• **TASK DIRECTIONS**: Each line in the records below, from the one that contains "row ← new_list [PyFloat mean];" to the one that contains "Module ConvergenceTable.", should be reproduced exactly, the first and last included.

• **DATA**:
>>>

(** One [append] keeps the newest [maxlen] items. *)
Lemma append_keep_last {A} (maxlen : nat) (q : list A) (x : A) :
  length q <= maxlen ->
  Deque.append maxlen q x = Deque.keep_last maxlen (q ++ [x])
  /\ length (Deque.append maxlen q x) <= maxlen.
Proof.
  intros Hq. unfold Deque.append, Deque.keep_last.
  rewrite length_app. simpl.
  destruct (maxlen <? length q + 1)%nat eqn:E.
  - apply Nat.ltb_lt in E.
    replace (length q + 1 - maxlen) with 1 by lia.
    split; [reflexivity|].
    destruct q; simpl in *; [lia|]. rewrite length_app. simpl. lia.
  - apply Nat.ltb_ge in E.
    replace (length q + 1 - maxlen) with 0 by lia.
    split; [reflexivity|]. rewrite length_app. simpl. lia.
Qed.

Lemma keep_last_app {A} (n : nat) (a b : list A) :
  Deque.keep_last n (Deque.keep_last n a ++ b) = Deque.keep_last n (a ++ b).
Proof.
  unfold Deque.keep_last.
  destruct (Nat.le_gt_cases (length a) n) as [Hle|Hgt].
  - replace (length a - n) with 0 by lia. reflexivity.
  - rewrite !length_app, length_skipn.
    replace (length a - (length a - n) + length b - n) with (length b) by lia.
    replace (length a + length b - n) with ((length a - n) + length b) by lia.
    rewrite (Nat.add_comm (length a - n)), <- skipn_skipn.
    rewrite (@skipn_app_le _ (length a - n) a b) by lia.
    reflexivity.
Qed.

(** [add_new_jobs] on a deque within its bound keeps the newest [maxlen]
    of the queued jobs followed by the submitted ones. *)
Lemma fold_append_keep_last {A} (maxlen : nat) (jobs : list A) :
  forall q,
    length q <= maxlen ->
    fold_left (Deque.append maxlen) jobs q
    = Deque.keep_last maxlen (q ++ jobs).
Proof.
  induction jobs as [|job jobs IH]; intros q Hq; simpl.
  - unfold Deque.keep_last. rewrite app_nil_r.
    replace (length q - maxlen) with 0 by lia. reflexivity.
  - destruct (@append_keep_last _ maxlen q job Hq) as [Heq Hlen].
    rewrite IH by exact Hlen.
    rewrite Heq, keep_last_app, <- app_assoc. reflexivity.
Qed.

Section Admission.

Context {C : Collaborators}.

(** C2 (as amended).  A submission that finds the queue at capacity is
    never refused: it reports success with unchanged queue size, and the
    queue afterwards is the old queue followed by the new jobs without
    its first [length jobs] entries; nothing else of the manager records
    the entries that fell out. *)
Theorem add_jobs_at_capacity (m : JobManager) (settings : list string)
        (text_files : option (list value)) (jobs : list value) :
  length (queue m) = maxlen m ->
  rbind (Main.zip_files settings text_files) Main.build_jobs = Ok jobs ->
  exists m' spawn,
    Main.add_jobs settings text_files m
    = (Ok (VDict
             [ ("status", VStr "success");
               ("queue_size",
                 VStr (Main.str_nat (maxlen m) ++ " -> "
                       ++ Main.str_nat (maxlen m))%string) ]),
       m', spawn)
    /\ queue m' = skipn (length jobs) (queue m ++ jobs)
    /\ length (queue m') = maxlen m
    /\ maxlen m' = maxlen m
    /\ jobs_history m' = jobs_history m
    /\ processed m' = processed m
    /\ world m' = world m.
Proof.
  intros Hfull Hjobs.
  assert (Hq : fold_left (Deque.append (maxlen m)) jobs (queue m)
               = skipn (length jobs) (queue m ++ jobs)).
  { rewrite fold_append_keep_last by lia.
    unfold Deque.keep_last. rewrite length_app.
    f_equal. lia. }
  assert (Hlen : length (skipn (length jobs) (queue m ++ jobs)) = maxlen m).
  { rewrite length_skipn, length_app. lia. }
  unfold Main.add_jobs. rewrite Hjobs.
  unfold add_new_jobs. rewrite Hq.
  destruct (String.eqb (status (set_queue _ m)) "idle") eqn:E;
    simpl; rewrite ?Hlen, ?Hfull;
    (eexists; eexists; split; [reflexivity|]);
    simpl; repeat split; auto.
Qed.

End Admission.

(** The hypotheses of [add_jobs_at_capacity] hold of one more job
    submitted to the full queue of the test double. *)
Lemma add_jobs_at_capacity_witness :
  exists m' spawn,
    Main.add_jobs (C := Mock.collaborators) ["51"] (Some []) Mock.full_manager
    = (Ok (VDict
             [ ("status", VStr "success");
               ("queue_size", VStr "50 -> 50") ]),
       m', spawn)
    /\ queue m' = skipn 1 (queue Mock.full_manager ++ [Mock.numbered_job 51])
    /\ length (queue m') = 50.
Proof.
  destruct (@add_jobs_at_capacity Mock.collaborators Mock.full_manager
              ["51"] (Some []) [Mock.numbered_job 51])
    as (m' & spawn & H1 & H2 & H3 & _).
  - reflexivity.
  - reflexivity.
  - exists m', spawn. split; [exact H1|]. split; [exact H2|exact H3].
Defined.
(** [x / n] for a float [x] and an int [n]. *)
Definition truediv (x : float) (n : Z) : result float :=
  if n =? 0 then Raise ZeroDivisionError
  else Ok (x / float_of_int n)%float.

(** A float operation that can fail, inside a method. *)
Definition lift_result {Self A} (r : result A) : M Self A := fun σ => (r, σ).

(** ** statistics.py *)

(** [StatisticsMC]: the interface of all statistics accumulators.
    [get_results_so_far] gives a reference to a list of rows. *)
Module StatisticsMC.
Class t (Self : Type) : Type := {
  dump_one_result : float -> M Self unit;
  get_results_so_far : M Self pyval
}.
End StatisticsMC.
Abbreviation StatisticsMC := StatisticsMC.t.

Module StatisticsMean.

Record t : Type := mk { running_sum : float; paths_done : Z }.

(** [__init__] *)
Definition init : t := {| running_sum := 0; paths_done := 0 |}.

Definition dump_one_result (result : float) : M t unit :=
  self ← get_self;
  put_self {| running_sum := running_sum self + result;
              paths_done := paths_done self |};;
  self ← get_self;
  put_self {| running_sum := running_sum self;
              paths_done := paths_done self + 1 |}.

Definition get_results_so_far : M t pyval :=
  self ← get_self;
  mean ← lift_result (truediv (running_sum self) (paths_done self));
  row ← new_list [PyFloat mean];
  rows ← new_list [PyRef row];
  mret (PyRef rows).

#[global] Instance statistics : StatisticsMC t :=
  {| StatisticsMC.dump_one_result := dump_one_result;
     StatisticsMC.get_results_so_far := get_results_so_far |}.

End StatisticsMean.

(** [math.ceil] of an int is the int itself. *)
Definition math_ceil (n : Z) : Z := n.

Module ConvergenceTable.
Section Table.

Context {Inner : Type} `{StatisticsMC Inner}.

Record t : Type := mk {
  stats : Inner;
  results_so_far : pyval;
  stopping_point : Z;
  paths_done : Z
}.

(** A call of a method of [self.stats]: it runs on the fields of the inner
    accumulator and on the same store. *)
Definition on_stats {A} (m : M Inner A) : M t A :=
  fun σ =>
    let '(r, (inner, h)) := m (stats (fst σ), snd σ) in
    (r, (mk inner (results_so_far (fst σ)) (stopping_point (fst σ))
            (paths_done (fst σ)), h)).

(** [__init__]: run by the caller, whatever its own fields are. *)
Definition init {Caller} (stats : Inner) : M Caller t :=
  rows ← new_list [];
  mret {| stats := stats; results_so_far := PyRef rows;
          stopping_point := 2; paths_done := 0 |}.

(** The body of the two loops over [this_result], which differ in the list
    they fill: [this_result[i].append(self.paths_done)], then
    [target.append(this_result[i])].  The row object itself is changed. *)
Definition tag_and_append (this_result target : pyval) (i : nat) : M t unit :=
  row ← py_getitem this_result (Z.of_nat i);
  self ← get_self;
  py_append row (PyInt (paths_done self));;
  row ← py_getitem this_result (Z.of_nat i);
  py_append target row.

Definition dump_one_result (result : float) : M t unit :=
  on_stats (StatisticsMC.dump_one_result result);;
  self ← get_self;
  put_self (mk (stats self) (results_so_far self) (stopping_point self)
               (paths_done self + 1));;
  self ← get_self;
  if paths_done self =? stopping_point self then
    put_self (mk (stats self) (results_so_far self)
                 (math_ceil (stopping_point self * 2)) (paths_done self));;
    this_result ← on_stats StatisticsMC.get_results_so_far;
    n ← py_len this_result;
    for_range n 0 (fun i =>
      self ← get_self;
      tag_and_append this_result (results_so_far self) i)
  else mret tt.

Definition get_results_so_far : M t pyval :=
  self ← get_self;
  tmp ← py_copy (results_so_far self);
  self ← get_self;
  (if negb (paths_done self =? stopping_point self) then
     this_result ← on_stats StatisticsMC.get_results_so_far;
     n ← py_len this_result;
     for_range n 0 (tag_and_append this_result (PyRef tmp))
   else mret tt);;
  mret (PyRef tmp).

#[global] Instance statistics : StatisticsMC t :=
  {| StatisticsMC.dump_one_result := dump_one_result;
     StatisticsMC.get_results_so_far := get_results_so_far |}.

End Table.
Arguments t Inner : clear implicits.
End ConvergenceTable.

(** ** parameters.py *)

Module ParametersConstant.

Record t : Type := mk { constant : float; constant_square : float }.

(** [__init__] *)
Definition init (constant : float) : t :=
  {| constant := constant; constant_square := constant * constant |}.

Definition integral (self : t) (time1 time2 : float) : float :=
  (time2 - time1) * constant self.

Definition integral_square (self : t) (time1 time2 : float) : float :=
  (time2 - time1) * constant_square self.

End ParametersConstant.

(** [Parameters]: the interface of the functions of time. *)
Class Parameters (Self : Type) : Type := {
  integral : Self -> float -> float -> float;
  integral_square : Self -> float -> float -> float
}.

<<<

• **WRITTEN RESPONSE**:
  row ← new_list [PyFloat mean];
  rows ← new_list [PyRef row];
  mret (PyRef rows).

#[global] Instance statistics : StatisticsMC t :=
  {| StatisticsMC.dump_one_result := dump_one_result;
     StatisticsMC.get_results_so_far := get_results_so_far |}.

End StatisticsMean.

(** [math.ceil] of an int is the int itself. *)
Definition math_ceil (n : Z) : Z := n.

Module ConvergenceTable.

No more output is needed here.